Do have an afternoon snack. It's important for a couple of reasons. If you don't snack, you're going to feel either deprived and possibly overeat when dinnertime rolls around, or you'll feel entitled to eat more at mealtime since you've not had much of anything "all day," and thus, again, overeat. Remember, calorie counting is not about depriving yourself of anything, other than too many calories. Also, "between meal" snacking, allows your metabolism to keep firing up, burning more calories in the long run.
I would say that if it's possible, you'll be better off making it a healthy snack. There are all kinds of combinations you can come up with for around 200 calories. One of my favorites is a serving of cottage cheese and a serving of Wheat Thins. The total comes in at around 210 and the crackers give me that mouth-feel-crunch that can be so satisfying. An apple and one of those small individually wrapped round cheeses like Babybel come in around 150. A handful, that's 1 ounce, of nuts is anywhere from 170 to 210 calories depending on what kind you're eating. Cashews and pecans can be a little on the high side. A toasted English muffin at 120, coupled with a 1 tablespoon smear of peanut butter, (which melts beautifully on a warm muffin!), is a very tasty 215 calories.
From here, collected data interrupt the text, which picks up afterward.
(* ===== verification/Heap.v ===== *)
(** * Go's [container/heap]

    The array heap of the Go library on a list, for a comparison [less], with
    the sift loops of the library, and its correctness: the operations keep the
    heap order and the elements, and [Pop] returns an element that no other is
    less than. *)

From S2P Require Import Prelude.

Section heap.
Context {A : Type} (less : A -> A -> bool).

(** [h.Less(i, j)]. *)
Definition less_at (l : list A) (i j : nat) : bool :=
  match l !! i, l !! j with
  | Some x, Some y => less x y
  | _, _ => false
  end.

(** [h.Swap(i, j)]. *)
Definition swap (l : list A) (i j : nat) : list A :=
  match l !! i, l !! j with
  | Some x, Some y => <[i := y]> (<[j := x]> l)
  | _, _ => l
  end.

Definition parent (j : nat) : nat := (j - 1) / 2.

(** [up(h, j)]; the index at least halves, so [S j] rounds suffice. *)
Fixpoint up (fuel : nat) (l : list A) (j : nat) : option (list A) :=
  match fuel with
  | 0 => None
  | S fuel =>
      let i := parent j in
      if (i =? j) || negb (less_at l j i) then Some l
      else up fuel (swap l i j) i
  end.

(** [down(h, i, n)]; the index grows below [n]. *)
Fixpoint down (fuel : nat) (l : list A) (i n : nat) : option (list A) :=
  match fuel with
  | 0 => None
  | S fuel =>
      let j1 := 2 * i + 1 in
      if n <=? j1 then Some l
      else
        let j2 := j1 + 1 in
        let j := if (j2 <? n) && less_at l j2 j1 then j2 else j1 in
        if negb (less_at l j i) then Some l
        else down fuel (swap l i j) j n
  end.

Definition heap_push (x : A) (l : list A) : list A :=
  let l := l ++ [x] in
  default l (up (length l) l (length l - 1)).

(** [heap.Pop] of a non-empty heap. *)
Definition heap_pop (l : list A) : option (A * list A) :=
  let n := length l - 1 in
  let l := swap l 0 n in
  let l := default l (down (S n) l 0 n) in
  match last l with
  | Some x => Some (x, take n l)
  | None => None
  end.

(** ** Order *)

Class StrictWeak := {
  sw_irrefl : forall x, less x x = false;
  sw_asym : forall x y, less x y = true -> less y x = false;
  sw_trans : forall x y z, less x y = false -> less y z = false -> less x z = false;
}.

(** Heap order of the first [n] elements, except between [skip] and its
    children (or, for [up], its parent). *)
Definition ordered_at (l : list A) (k : nat) : Prop := less_at l k (parent k) = false.

Definition heap (l : list A) : Prop := forall k, 0 < k < length l -> ordered_at l k.

Lemma parent_lt k : 0 < k -> parent k < k.
Proof. intros Hk. unfold parent. apply Nat.Div0.div_lt_upper_bound; lia. Qed.

Lemma parent_child1 i : parent (2 * i + 1) = i.
Proof. unfold parent. replace (2 * i + 1 - 1) with (i * 2) by lia. by apply Nat.div_mul. Qed.

Lemma parent_child2 i : parent (2 * i + 1 + 1) = i.
Proof.
  unfold parent. replace (2 * i + 1 + 1 - 1) with (1 + i * 2) by lia.
  by rewrite Nat.div_add by lia.
Qed.

Lemma parent_inv k i : 0 < k -> parent k = i -> k = 2 * i + 1 \/ k = 2 * i + 1 + 1.
Proof.
  unfold parent. intros Hk <-. pose proof (Nat.div_mod_eq (k - 1) 2).
  pose proof (Nat.mod_upper_bound (k - 1) 2). lia.
Qed.

Lemma swap_length l i j : length (swap l i j) = length l.
Proof. unfold swap. repeat case_match; by rewrite ?length_insert. Qed.

Lemma swap_lookup l i j x y k :
  l !! i = Some x -> l !! j = Some y ->
  swap l i j !! k = if decide (k = i) then Some y else if decide (k = j) then Some x else l !! k.
Proof.
  intros Hi Hj. unfold swap. rewrite Hi, Hj.
  assert (i < length l) by (by eapply lookup_lt_Some).
  assert (j < length l) by (by eapply lookup_lt_Some).
  destruct (decide (k = i)) as [->|Hki].
  - rewrite list_lookup_insert_eq; [done|]. by rewrite length_insert.
  - rewrite list_lookup_insert_ne by done. destruct (decide (k = j)) as [->|Hkj].
    + by rewrite list_lookup_insert_eq.
    + by rewrite list_lookup_insert_ne.
Qed.

Lemma swap_perm l i j : swap l i j ≡ₚ l.
Proof.
  unfold swap. destruct (l !! i) as [x|] eqn:Hi; [|done].
  destruct (l !! j) as [y|] eqn:Hj; [|done].
  destruct (decide (i = j)) as [->|Hne].
  - assert (x = y) as <- by congruence.
    rewrite (list_insert_id l j x) by done. by rewrite list_insert_id.
  - apply Permutation_inj. split.
    { by rewrite !length_insert. }
    exists (fun k => if decide (k = i) then j else if decide (k = j) then i else k).
    split.
    + intros a b. repeat case_decide; congruence.
    + intros k. assert (S := swap_lookup l i j x y k Hi Hj). unfold swap in S.
      rewrite Hi, Hj in S. rewrite S.
      repeat case_decide; subst; congruence.
Qed.

Lemma less_at_true l i j :
  less_at l i j = true ->
  exists x y, l !! i = Some x /\ l !! j = Some y /\ less x y = true.
Proof.
  unfold less_at. destruct (l !! i) as [x|], (l !! j) as [y|]; try done. eauto.
Qed.

Lemma less_at_some l i j x y :
  l !! i = Some x -> l !! j = Some y -> less_at l i j = less x y.
Proof. unfold less_at. by intros -> ->. Qed.
End heap.

Section correctness.
Context {A : Type} (less : A -> A -> bool) `{!StrictWeak less}.
Implicit Types (l : list A).

(** Not less, between positions that exist, is transitive. *)
Lemma less_at_trans l i j k :
  j < length l -> less_at less l i j = false -> less_at less l j k = false ->
  less_at less l i k = false.
Proof.
  intros [y Hy]%lookup_lt_is_Some_2. unfold less_at. rewrite Hy.
  destruct (l !! i), (l !! k); try done. apply sw_trans; apply _.
Qed.

Lemma less_at_asym l i j : less_at less l i j = true -> less_at less l j i = false.
Proof.
  intros (x & y & Hx & Hy & Hl)%less_at_true. rewrite (less_at_some _ _ _ _ _ _ Hy Hx).
  apply sw_asym; [apply _|done].
Qed.

(** How a swap changes the comparisons. *)
Lemma less_at_swap l i j a b :
  i < length l -> j < length l ->
  let f k := if decide (k = i) then j else if decide (k = j) then i else k in
  less_at less (swap l i j) a b = less_at less l (f a) (f b).
Proof.
  intros [x Hx]%lookup_lt_is_Some_2 [y Hy]%lookup_lt_is_Some_2. cbv zeta.
  assert (Hf : forall k, swap l i j !! k =
            l !! (if decide (k = i) then j else if decide (k = j) then i else k)).
  { intros k. rewrite (swap_lookup l i j x y k Hx Hy). by repeat case_decide. }
  unfold less_at. by rewrite !Hf.
Qed.

(** *** Sifting up *)

Definition up_inv l (j : nat) : Prop :=
  (forall k, 0 < k < length l -> k <> j -> ordered_at less l k) /\
  (forall c, 0 < c < length l -> parent c = j -> 0 < j -> less_at less l c (parent j) = false).

Lemma up_step l j :
  0 < j < length l -> up_inv l j -> less_at less l j (parent j) = true ->
  up_inv (swap l (parent j) j) (parent j).
Proof.
  intros Hj [H1 H2] Hl. assert (Hp := parent_lt j ltac:(lia)). set (p := parent j) in *.
  assert (Hsw := less_at_swap l p j). unfold up_inv, ordered_at. rewrite swap_length. split.
  - intros k Hk Hkp. rewrite Hsw by lia.
    destruct (decide (k = p)) as [|_]; [done|]. destruct (decide (k = j)) as [->|Hkj].
    + rewrite decide_True by done. by apply less_at_asym.
    + destruct (decide (parent k = p)) as [Ep|Enp].
      * apply (less_at_trans l k p j); [lia| |by apply less_at_asym].
        assert (Ho := H1 k Hk Hkj). unfold ordered_at in Ho. by rewrite Ep in Ho.
      * destruct (decide (parent k = j)) as [Ej|Enj].
        -- apply H2; [lia|done|lia].
        -- by apply H1.
  - intros c Hc Ec Hpp. assert (Hpp' := parent_lt p Hpp). rewrite Hsw by lia.
    rewrite (decide_False (P := parent p = p)) by lia.
    rewrite (decide_False (P := parent p = j)) by lia.
    assert (Hop : less_at less l p (parent p) = false) by (apply H1; lia).
    destruct (decide (c = p)) as [->|Hcp].
    { assert (Hlt := parent_lt p Hpp). lia. }
    destruct (decide (c = j)) as [->|Hcj]; [done|].
    apply (less_at_trans l c p (parent p)); [lia| |done].
    assert (Ho := H1 c Hc Hcj). unfold ordered_at in Ho. by rewrite Ec in Ho.
Qed.

Lemma up_correct fuel l j :
  j < fuel -> j < length l -> up_inv l j ->
  exists l', up less fuel l j = Some l' /\ l' ≡ₚ l /\ heap less l'.
Proof.
  revert l j. induction fuel as [|fuel IH]; intros l j Hf Hj Hi; [lia|]. cbn [up].
  destruct (decide (j = 0)) as [->|Hj0].
  { exists l. split; [done|]. split; [done|]. intros k Hk. apply Hi; lia. }
  assert (Hp := parent_lt j ltac:(lia)).
  rewrite (proj2 (Nat.eqb_neq _ _)) by lia. cbn [orb].
  destruct (less_at less l j (parent j)) eqn:E; cbn [negb].
  - destruct (IH (swap l (parent j) j) (parent j)) as (l' & H1 & H2 & H3).
    + lia.
    + rewrite swap_length. lia.
    + apply up_step; [lia|done|done].
    + exists l'. split; [done|]. split; [|done]. by rewrite H2, swap_perm.
  - exists l. split; [done|]. split; [done|]. intros k Hk.
    destruct (decide (k = j)) as [->|Hkj]; [done|]. by apply Hi.
Qed.

Lemma heap_push_correct x l :
  heap less l -> heap_push less x l ≡ₚ x :: l /\ heap less (heap_push less x l).
Proof.
  intros Hh. unfold heap_push. cbv zeta. rewrite length_app. cbn [length].
  replace (length l + 1 - 1) with (length l) by lia.
  destruct (up_correct (length l + 1) (l ++ [x]) (length l)) as (l' & H1 & H2 & H3).
  - lia.
  - rewrite length_app. cbn. lia.
  - split.
    + intros k Hk Hne. rewrite length_app in Hk. cbn in Hk. unfold ordered_at, less_at.
      assert (Hp := parent_lt k ltac:(lia)).
      rewrite !lookup_app_l by lia. apply (Hh k). lia.
    + intros c Hc Hp Hl. rewrite length_app in Hc. cbn in Hc.
      assert (Hlt := parent_lt c ltac:(lia)). lia.
  - rewrite H1. cbn. split; [|done]. rewrite H2, Permutation_app_comm. done.
Qed.

(** *** Sifting down *)

Definition heap_upto l (n : nat) : Prop := forall k, 0 < k < n -> ordered_at less l k.

Definition down_inv l (n i : nat) : Prop :=
  (forall k, 0 < k < n -> parent k <> i -> ordered_at less l k) /\
  (forall c, 0 < c < n -> parent c = i -> 0 < i -> less_at less l c (parent i) = false).

(** The child that [down] compares: the other one is not less. *)
Definition least_child l (i n j : nat) : Prop :=
  0 < j < n /\ parent j = i /\
  forall c, 0 < c < n -> parent c = i -> less_at less l c j = false.

Lemma least_child_ok l i n :
  2 * i + 1 < n ->
  least_child l i n
    (if (2 * i + 1 + 1 <? n) && less_at less l (2 * i + 1 + 1) (2 * i + 1)
     then 2 * i + 1 + 1 else 2 * i + 1).
Proof.
  intros Hn. assert (Hself : forall k, less_at less l k k = false).
  { intros k. unfold less_at. destruct (l !! k); [|done]. apply sw_irrefl; apply _. }
  destruct ((2 * i + 1 + 1 <? n) && _) eqn:E.
  - apply andb_true_iff in E as [E1 E2]. apply Nat.ltb_lt in E1.
    split; [lia|]. split; [apply parent_child2|]. intros c Hc Hp.
    destruct (parent_inv c i ltac:(lia) Hp) as [-> | ->]; [by apply less_at_asym|done].
  - split; [lia|]. split; [apply parent_child1|]. intros c Hc Hp.
    destruct (parent_inv c i ltac:(lia) Hp) as [-> | ->]; [done|].
    apply andb_false_iff in E as [E|E]; [apply Nat.ltb_ge in E; lia|done].
Qed.

Lemma down_step l i n j :
  n <= length l -> down_inv l n i -> least_child l i n j -> less_at less l j i = true ->
  down_inv (swap l i j) n j.
Proof.
  intros Hn [H1 H2] (Hj & Hpj & Hmin) Hl.
  assert (Hij : i < j) by (rewrite <- Hpj; apply parent_lt; lia).
  assert (Hsw := less_at_swap l i j). unfold down_inv, ordered_at. split.
  - intros k Hk Hkj. rewrite Hsw by lia. rewrite (decide_False (P := parent k = j)) by done.
    destruct (decide (k = i)) as [->|Hki].
    { rewrite decide_False by (assert (Hlt := parent_lt i ltac:(lia)); lia).
      apply H2; [lia|done|lia]. }
    destruct (decide (k = j)) as [->|Hkj'].
    { rewrite decide_True by done. by apply less_at_asym. }
    destruct (decide (parent k = i)) as [Ep|Enp].
    + apply Hmin; [lia|done].
    + apply H1; [lia|done].
  - intros c Hc Ec _. assert (Hlt := parent_lt c ltac:(lia)). rewrite Hsw by lia.
    rewrite Hpj. rewrite (decide_False (P := c = i)), (decide_False (P := c = j)) by lia.
    rewrite decide_True by done. assert (Ho := H1 c Hc ltac:(lia)).
    unfold ordered_at in Ho. by rewrite Ec in Ho.
Qed.

Lemma down_correct fuel l i n :
  n <= length l -> n - i < fuel -> down_inv l n i ->
  exists l', down less fuel l i n = Some l' /\ l' ≡ₚ l /\ heap_upto l' n /\
    forall k, n <= k -> l' !! k = l !! k.
Proof.
  revert l i. induction fuel as [|fuel IH]; intros l i Hn Hf Hi; [lia|]. cbn [down].
  destruct (n <=? 2 * i + 1) eqn:E.
  { apply Nat.leb_le in E. exists l. split_and!; [done|done| |done]. intros k Hk.
    apply Hi; [lia|]. intros Hp. apply parent_inv in Hp; lia. }
  apply Nat.leb_gt in E. assert (Hc := least_child_ok l i n E).
  set (j := if _ && _ then _ else _) in *.
  assert (Hij : i < j).
  { destruct Hc as (Hj & Hp & _). rewrite <- Hp. apply parent_lt. lia. }
  destruct (less_at less l j i) eqn:El; cbn [negb].
  - destruct (IH (swap l i j) j) as (l' & H1 & H2 & H3 & H4).
    + by rewrite swap_length.
    + destruct Hc as (Hj & _). lia.
    + by apply down_step.
    + exists l'. split_and!; [done|by rewrite H2, swap_perm|done|].
      intros k Hk. rewrite H4 by done. destruct Hc as (Hj & _).
      destruct (lookup_lt_is_Some_2 l i ltac:(lia)) as [x Hx].
      destruct (lookup_lt_is_Some_2 l j ltac:(lia)) as [y Hy].
      rewrite (swap_lookup l i j x y k Hx Hy). by rewrite !decide_False by lia.
  - exists l. split_and!; [done|done| |done]. intros k Hk.
    destruct (decide (parent k = i)) as [Ep|Enp]; [|by apply Hi].
    unfold ordered_at. rewrite Ep. destruct Hc as (Hj & Hp & Hmin).
    apply (less_at_trans l k j i); [lia|by apply Hmin|done].
Qed.

(** The root of a heap is not greater than any element. *)
Lemma heap_root l k : heap less l -> k < length l -> less_at less l k 0 = false.
Proof.
  intros Hh. induction k as [k IH] using (well_founded_induction lt_wf). intros Hk.
  destruct (decide (k = 0)) as [->|Hk0].
  - unfold less_at. destruct (l !! 0); [|done]. apply sw_irrefl; apply _.
  - assert (Hp := parent_lt k ltac:(lia)).
    apply (less_at_trans l k (parent k) 0); [lia|apply Hh; lia|apply IH; lia].
Qed.

Lemma heap_pop_nil : heap_pop less (@nil A) = None.
Proof. done. Qed.

Lemma heap_pop_correct l :
  heap less l -> l <> [] ->
  exists x l', heap_pop less l = Some (x, l') /\ l !! 0 = Some x /\ l ≡ₚ x :: l' /\ heap less l' /\
    forall y, y ∈ l -> less y x = false.
Proof.
  intros Hh Hne. destruct l as [|x l0]; [done|]. set (l := x :: l0) in *.
  assert (Hlen : 0 < length l) by (cbn; lia). unfold heap_pop. cbv zeta.
  set (n := length l - 1). assert (Hn : n < length l) by lia.
  destruct (lookup_lt_is_Some_2 l n Hn) as [z Hz].
  assert (H0 : l !! 0 = Some x) by done.
  assert (Hsn : swap l 0 n !! n = Some x).
  { rewrite (swap_lookup l 0 n x z n H0 Hz). repeat case_decide; try done. congruence. }
  assert (Hi : down_inv (swap l 0 n) n 0).
  { split; [|intros; lia]. intros k Hk Hp. unfold ordered_at.
    assert (Hlt := parent_lt k ltac:(lia)). rewrite less_at_swap by lia.
    rewrite !decide_False by lia. apply Hh. lia. }
  destruct (down_correct (S n) (swap l 0 n) 0 n) as (l2 & E2 & P2 & U2 & K2);
    [rewrite swap_length; lia|lia|done|].
  rewrite E2. cbn [default]. change (id l2) with l2.
  assert (Hl2 : length l2 = S n) by (rewrite P2, swap_length; lia).
  assert (Hx2 : l2 !! n = Some x) by (by rewrite K2).
  assert (Hsplit : l2 = take n l2 ++ [x]).
  { rewrite <- (take_drop n l2) at 1. f_equal. rewrite (drop_S l2 x n Hx2).
    rewrite drop_ge by lia. done. }
  assert (Hlast : last l2 = Some x) by (rewrite Hsplit; apply last_snoc).
  rewrite Hlast. exists x, (take n l2). split_and!; [done|done| | |].
  - assert (Hp : l2 ≡ₚ x :: take n l2) by (rewrite Hsplit at 1; by rewrite Permutation_app_comm).
    by rewrite <- Hp, P2, swap_perm.
  - intros k Hk. rewrite length_take in Hk. unfold ordered_at, less_at.
    assert (Hlt := parent_lt k ltac:(lia)).
    rewrite !lookup_take_lt by lia. apply (U2 k). lia.
  - intros y (k & Hk)%list_elem_of_lookup.
    assert (Hr := heap_root l k Hh ltac:(by eapply lookup_lt_Some)).
    by rewrite (less_at_some _ _ _ _ _ _ Hk H0) in Hr.
Qed.
End correctness.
Snack time need not be unhealthy filled with Cheetos and candy bars. I've found that the more unhealthy the snack, the less of it I can have which always leaves me, in the end, most unsatisfied and wanting "something else" to fill that hunger void. Nobody likes feeling hungry and if you'll eat better, you'll find that those pangs and twinges will be more easily satisfied and you'll be doing yourself a favor all the way around.